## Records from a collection
☆ ☆ ☆
(* ===== verification/JwtAuth.v ===== *)
(** * Tokens (pkg/frontend/common/jwtauth and pkg/frontend/common/tenantauth)

    Parsing of the X-Auth token, the two caches of validated tokens, the call
    to the IAM server with its single flight, and the authentication of
    developer tokens. The IAM server is a parameter. Times are nanoseconds, a
    token's expiry is in seconds; every reading of the clock is an argument. *)

From S2P Require Import Prelude GoStrings Hashing Json.
Open Scope string_scope.
Open Scope go_scope.

(** ** encoding/base64, standard alphabet with padding *)

Definition b64std_value (c : ascii) : option N :=
  if byte_in 65 90 c then Some (N_of_ascii c - 65)%N
  else if byte_in 97 122 c then Some (N_of_ascii c - 71)%N
  else if byte_in 48 57 c then Some (N_of_ascii c + 4)%N
  else if byte_eq 43 c then Some 62%N
  else if byte_eq 47 c then Some 63%N
  else None.

Fixpoint drop_newlines (s : string) : string :=
  match s with
  | EmptyString => ""
  | String c r => if byte_eq 10 c || byte_eq 13 c then drop_newlines r else String c (drop_newlines r)
  end.

(** Quanta of four symbols; only the last may end in one or two pad characters. *)
Fixpoint b64std_quanta (s : string) : option string :=
  match s with
  | EmptyString => Some ""
  | String a (String b (String c (String d r))) =>
      match b64std_value a, b64std_value b with
      | Some x, Some y =>
          if byte_eq 61 c then
            if byte_eq 61 d && is_empty r then b64_groups [x; y] else None
          else
            match b64std_value c with
            | None => None
            | Some z =>
                if byte_eq 61 d then (if is_empty r then b64_groups [x; y; z] else None)
                else
                  match b64std_value d, b64std_quanta r with
                  | Some w, Some s' => (λ p, p +:+ s') <$> b64_groups [x; y; z; w]
                  | _, _ => None
                  end
            end
      | _, _ => None
      end
  | _ => None
  end.

(** [base64.StdEncoding.DecodeString]. *)
Definition b64std_decode (s : string) : option string := b64std_quanta (drop_newlines s).

(** ** jwtauth.go: tokens *)

Definition RoleDeveloper : string := "developer".
Definition RoleUser : string := "user".

Record JWTHeader := MkJWTHeader { Alg : string; Typ : string }.
Record JWTPayload := MkJWTPayload { Sub : string; Exp : Z; Role : string }.
Record ParsedJWT := MkJWT { Header : JWTHeader; Payload : JWTPayload; Signature : string }.

Definition second : Z := 1000000000.

Definition IsExpired (payload : JWTPayload) (now : Z) : bool :=
  if (Exp payload <=? 0)%Z then false else (Exp payload <? now / second)%Z.

Definition decode_header (kvs : list (string * any)) : option JWTHeader :=
  MkJWTHeader <$> string_field "alg" kvs <*> string_field "typ" kvs.
Definition decode_payload (kvs : list (string * any)) : option JWTPayload :=
  MkJWTPayload <$> string_field "sub" kvs <*> int_field "exp" kvs <*> string_field "role" kvs.

Inductive jwt_error :=
| ErrEmptyHeader
| ErrFormat (parts : nat)
| ErrDecodeHeader
| ErrUnmarshalHeader
| ErrDecodePayload
| ErrUnmarshalPayload.

(** URL encoding first, then the standard one. *)
Definition decode_part (s : string) : option string :=
  match b64_decode s with Some r => Some r | None => b64std_decode s end.

Definition unmarshal_struct {A} (zero : A) (decode : list (string * any) → option A) (raw : string) : option A :=
  match Unmarshal raw with Some v => to_struct zero decode v | None => None end.

Definition ParseJWT (authHeader : string) : res jwt_error ParsedJWT :=
  if bool_decide (authHeader = "") then Err ErrEmptyHeader else
  match Split authHeader "." with
  | [p0; p1; p2] =>
      match decode_part p0 with
      | None => Err ErrDecodeHeader
      | Some h =>
          match unmarshal_struct (MkJWTHeader "" "") decode_header h with
          | None => Err ErrUnmarshalHeader
          | Some header =>
              match decode_part p1 with
              | None => Err ErrDecodePayload
              | Some p =>
                  match unmarshal_struct (MkJWTPayload "" 0 "") decode_payload p with
                  | None => Err ErrUnmarshalPayload
                  | Some payload => Ok (MkJWT header payload p2)
                  end
              end
          end
      end
  | parts => Err (ErrFormat (length parts))
  end.

Inductive tenant_error := ErrNoSubject | ErrTenantMismatch (expected got : string).

Definition ValidateTenantID (jwt : ParsedJWT) (expectedTenantID : string) : option tenant_error :=
  if bool_decide (Sub (Payload jwt) = "") then Some ErrNoSubject
  else if bool_decide (Sub (Payload jwt) ≠ expectedTenantID)
       then Some (ErrTenantMismatch expectedTenantID (Sub (Payload jwt)))
       else None.

(** ** The caches

    [iamValidationLRUCache] and [validatedDeveloperJWTCache] are the same
    structure over different entries: a map from tokens to elements of a
    [container/list]. Elements are addresses into a heap of entries. [stale]
    is the extra expiry of the developer cache. *)

Section lru.
  Context {V : Type}.
  Variable stale : V → Z → bool.

Record entry := MkCacheEntry { token : string; value : V; validatedAt : Z }.
Record lru := MkLru {
  capacity : Z; ttl : Z; items : gmap string nat; order : list nat;
  heap : gmap nat entry; fresh : nat;
}.

Definition new_lru (capacity ttl : Z) : lru := MkLru capacity ttl ∅ [] ∅ 0.

(** [order.Remove(element)] and [delete(items, token)]. *)
Definition drop_element (c : lru) (tok : string) (a : nat) : lru :=
  MkLru (capacity c) (ttl c) (delete tok (items c)) (filter (λ b, b ≠ a) (order c)) (heap c) (fresh c).

Definition move_to_front (c : lru) (a : nat) : lru :=
  MkLru (capacity c) (ttl c) (items c) (a :: filter (λ b, b ≠ a) (order c)) (heap c) (fresh c).

Definition get (c : lru) (tok : string) (now : Z) : option V * lru :=
  match items c !! tok with
  | None => (None, c)
  | Some a =>
      match heap c !! a with
      | None => (None, drop_element c tok a)
      | Some e =>
          if (ttl c <=? now - validatedAt e)%Z || stale (value e) now
          then (None, drop_element c tok a)
          else (Some (value e), move_to_front c a)
      end
  end.

(** The part of [add] after a new element was pushed. *)
Definition evict (c : lru) : lru :=
  if (Z.of_nat (length (order c)) <=? capacity c)%Z then c else
  match last (order c) with
  | None => c
  | Some a =>
      MkLru (capacity c) (ttl c)
        (match heap c !! a with Some e => delete (token e) (items c) | None => items c end)
        (filter (λ b, b ≠ a) (order c)) (heap c) (fresh c)
  end.

Definition push_front (c : lru) (e : entry) : lru :=
  MkLru (capacity c) (ttl c) (<[token e := fresh c]> (items c)) (fresh c :: order c)
    (<[fresh c := e]> (heap c)) (S (fresh c)).

Definition set_entry (c : lru) (a : nat) (e : entry) : lru :=
  MkLru (capacity c) (ttl c) (items c) (order c) (<[a := e]> (heap c)) (fresh c).

Definition add (c : lru) (tok : string) (v : V) (now : Z) : lru :=
  match items c !! tok with
  | Some a =>
      match heap c !! a with
      | Some e => move_to_front (set_entry c a (MkCacheEntry (token e) v now)) a
      | None => evict (push_front (drop_element c tok a) (MkCacheEntry tok v now))
      end
  | None => evict (push_front c (MkCacheEntry tok v now))
  end.

Definition reset (c : lru) : lru := MkLru (capacity c) (ttl c) ∅ [] (heap c) (fresh c).
End lru.
Arguments entry : clear implicits.
Arguments lru : clear implicits.

Definition iamCacheTTL : Z := 30 * second.
Definition iamValidationCacheSize : Z := 4096.
Definition iamCache : Type := lru unit.
Definition newIAMValidationLRUCache : iamCache := new_lru iamValidationCacheSize iamCacheTTL.
Definition iam_get (c : iamCache) (tok : string) (now : Z) : bool * iamCache :=
  let '(r, c') := get (λ _ _, false) c tok now in (match r with Some _ => true | None => false end, c').
Definition iam_add (c : iamCache) (tok : string) (now : Z) : iamCache := add c tok () now.

(** ** ValidateWithIamServer: the calls that run concurrently

    A caller looks into the cache, then joins the flight of its token or
    starts one. The steps are the critical sections of the code. *)

Record iamFlight := MkFlight { f_token : string; f_done : bool; f_err : bool }.

Inductive caller :=
| Idle
| Missed (tok : string)                 (* not in the cache *)
| Waiting (tok : string) (f : nat)      (* in f.wg.Wait *)
| Leading (tok : string) (f : nat)      (* before the IAM call *)
| Answered (tok : string) (f : nat) (err : bool)  (* IAM answered *)
| Cached (tok : string) (f : nat) (err : bool)    (* after the cache was updated *)
| Finished (tok : string) (f : nat) (err : bool)  (* after wg.Done *)
| Returned (tok : string) (err : bool).

Record iam_state := MkIam {
  cache : iamCache; flights : gmap string nat; flight_heap : gmap nat iamFlight; flight_next : nat;
  callers : gmap nat caller;
  accepted : list (string * Z);  (* tokens the IAM server accepted, with the time *)
}.

Definition set_caller (s : iam_state) (i : nat) (c : caller) : iam_state :=
  MkIam (cache s) (flights s) (flight_heap s) (flight_next s) (<[i := c]> (callers s)) (accepted s).

Definition caller_of (s : iam_state) (i : nat) : caller := default Idle (callers s !! i).

(** One step of caller [i]: [Start] reads the cache at a time; [IamAnswer] is
    the server's verdict, true for an error. *)
Inductive iam_event :=
| Start (i : nat) (tok : string) (now : Z)
| JoinFlight (i : nat)
| IamAnswer (i : nat) (err : bool) (now : Z)
| CacheResult (i : nat) (now : Z)
| CompleteFlight (i : nat)
| DeleteFlight (i : nat)
| Wake (i : nat).

Definition iam_step (s : iam_state) (ev : iam_event) : iam_state :=
  match ev with
  | Start i tok now =>
      match caller_of s i with
      | Idle | Returned _ _ =>
          let '(hit, c') := iam_get (cache s) tok now in
          let s' := MkIam c' (flights s) (flight_heap s) (flight_next s) (callers s) (accepted s) in
          set_caller s' i (if hit then Returned tok false else Missed tok)
      | _ => s
      end
  | JoinFlight i =>
      match caller_of s i with
      | Missed tok =>
          match flights s !! tok with
          | Some f => set_caller s i (Waiting tok f)
          | None =>
              let f := flight_next s in
              MkIam (cache s) (<[tok := f]> (flights s))
                (<[f := MkFlight tok false false]> (flight_heap s)) (S f)
                (<[i := Leading tok f]> (callers s)) (accepted s)
          end
      | _ => s
      end
  | IamAnswer i err now =>
      match caller_of s i with
      | Leading tok f =>
          let s' := set_caller s i (Answered tok f err) in
          if err then s'
          else MkIam (cache s') (flights s') (flight_heap s') (flight_next s') (callers s')
                 ((tok, now) :: accepted s')
      | _ => s
      end
  | CacheResult i now =>
      match caller_of s i with
      | Answered tok f err =>
          let s' := set_caller s i (Cached tok f err) in
          if err then s'
          else MkIam (iam_add (cache s') tok now) (flights s') (flight_heap s') (flight_next s')
                 (callers s') (accepted s')
      | _ => s
      end
  | CompleteFlight i =>
      match caller_of s i with
      | Cached tok f err =>
          let s' := set_caller s i (Finished tok f err) in
          MkIam (cache s') (flights s') (<[f := MkFlight tok true err]> (flight_heap s'))
            (flight_next s') (callers s') (accepted s')
      | _ => s
      end
  | DeleteFlight i =>
      match caller_of s i with
      | Finished tok f err =>
          let s' := set_caller s i (Returned tok err) in
          MkIam (cache s') (delete tok (flights s')) (flight_heap s') (flight_next s')
            (callers s') (accepted s')
      | _ => s
      end
  | Wake i =>
      match caller_of s i with
      | Waiting tok f =>
          match flight_heap s !! f with
          | Some fl => if f_done fl then set_caller s i (Returned tok (f_err fl)) else s
          | None => s
          end
      | _ => s
      end
  end.

Definition iam_init : iam_state := MkIam newIAMValidationLRUCache ∅ ∅ 0 ∅ [].
Definition iam_run (evs : list iam_event) : iam_state := foldl iam_step iam_init evs.

(** ** tenantauth/developer.go *)

Definition SystemTenantID : string := "0".
Definition validatedDeveloperJWTCacheSize : Z := 1024.
Definition validatedDeveloperJWTCacheTTL : Z := 30 * second.

Record DeveloperIdentity := MkIdentity { id_TenantID : string; id_Role : string; IsSystemTenant : bool }.

(** An entry of the developer cache carries the identity and the expiry. *)
Definition dev_stale (v : DeveloperIdentity * Z) (now : Z) : bool :=
  IsExpired (MkJWTPayload "" v.2 "") now.
Definition devCache : Type := lru (DeveloperIdentity * Z).
Definition newValidatedDeveloperJWTCache : devCache :=
  new_lru validatedDeveloperJWTCacheSize validatedDeveloperJWTCacheTTL.

Inductive auth_error :=
| ErrMissingToken
| ErrInvalidToken (e : jwt_error)
| ErrMissingTenant
| ErrExpired
| ErrIam
| ErrRole.

(** The readings of the clock during one call, in order. *)
Record clock := MkClock { at_lookup : Z; at_expiry : Z; at_iam : Z; at_iam_add : Z; at_add : Z }.

Record auth_state := MkAuthState {
  dev_cache : devCache; iam_cache : iamCache;
  iam_accepted : list (string * Z);
}.

Section authenticate.
  (** The address of the IAM server is configured; the server's answer. *)
  Variable configured : bool.
  Variable iamValidator : string → Z → bool.

(** [ValidateWithIamServer] of one caller while no other runs; true is nil. *)
Definition ValidateWithIamServer (s : auth_state) (tok : string) (now now_add : Z) : bool * auth_state :=
  if negb configured then (true, s) else
  let '(hit, c) := iam_get (iam_cache s) tok now in
  if hit then (true, MkAuthState (dev_cache s) c (iam_accepted s))
  else if iamValidator tok now
       then (true, MkAuthState (dev_cache s) (iam_add c tok now_add) ((tok, now_add) :: iam_accepted s))
       else (false, MkAuthState (dev_cache s) c (iam_accepted s)).

Definition AuthenticateDeveloperToken (s : auth_state) (tok : string) (t : clock)
    : res (Z * auth_error) DeveloperIdentity * auth_state :=
  if bool_decide (tok = "") then (Err (403%Z, ErrMissingToken), s) else
  let '(hit, dc) := get dev_stale (dev_cache s) tok (at_lookup t) in
  let s := MkAuthState dc (iam_cache s) (iam_accepted s) in
  match hit with
  | Some (identity, _) => (Ok identity, s)
  | None =>
      match ParseJWT tok with
      | Err e => (Err (401%Z, ErrInvalidToken e), s)
      | Ok parsed =>
          let p := Payload parsed in
          if bool_decide (Sub p = "") then (Err (403%Z, ErrMissingTenant), s)
          else if IsExpired p (at_expiry t) then (Err (401%Z, ErrExpired), s)
          else
            let '(ok, s) := ValidateWithIamServer s tok (at_iam t) (at_iam_add t) in
            if negb ok then (Err (401%Z, ErrIam), s)
            else if negb (bool_decide (Role p = RoleDeveloper)) then (Err (403%Z, ErrRole), s)
            else
              let identity := MkIdentity (Sub p) (Role p) (bool_decide (Sub p = SystemTenantID)) in
              (Ok identity,
               MkAuthState (add (dev_cache s) tok (identity, Exp p) (at_add t)) (iam_cache s) (iam_accepted s))
      end
  end.

Definition auth_init : auth_state := MkAuthState newValidatedDeveloperJWTCache newIAMValidationLRUCache [].

(** A run of calls, with every answer. *)
Fixpoint auth_run (calls : list (string * clock)) (s : auth_state)
    : list (res (Z * auth_error) DeveloperIdentity) * auth_state :=
  match calls with
  | [] => ([], s)
  | (tok, t) :: rest =>
      let '(r, s1) := AuthenticateDeveloperToken s tok t in
      let '(rs, s2) := auth_run rest s1 in
      (r :: rs, s2)
  end.
End authenticate.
☆ ☆ ☆
Look above for the line holding "Record JWTHeader := MkJWTHeader" and the line holding "if (Exp payload". Retype both, and every line between them, word for word and nothing else.

Record JWTHeader := MkJWTHeader { Alg : string; Typ : string }.
Record JWTPayload := MkJWTPayload { Sub : string; Exp : Z; Role : string }.
Record ParsedJWT := MkJWT { Header : JWTHeader; Payload : JWTPayload; Signature : string }.

Definition second : Z := 1000000000.

Definition IsExpired (payload : JWTPayload) (now : Z) : bool :=
  if (Exp payload <=? 0)%Z then false else (Exp payload <? now / second)%Z.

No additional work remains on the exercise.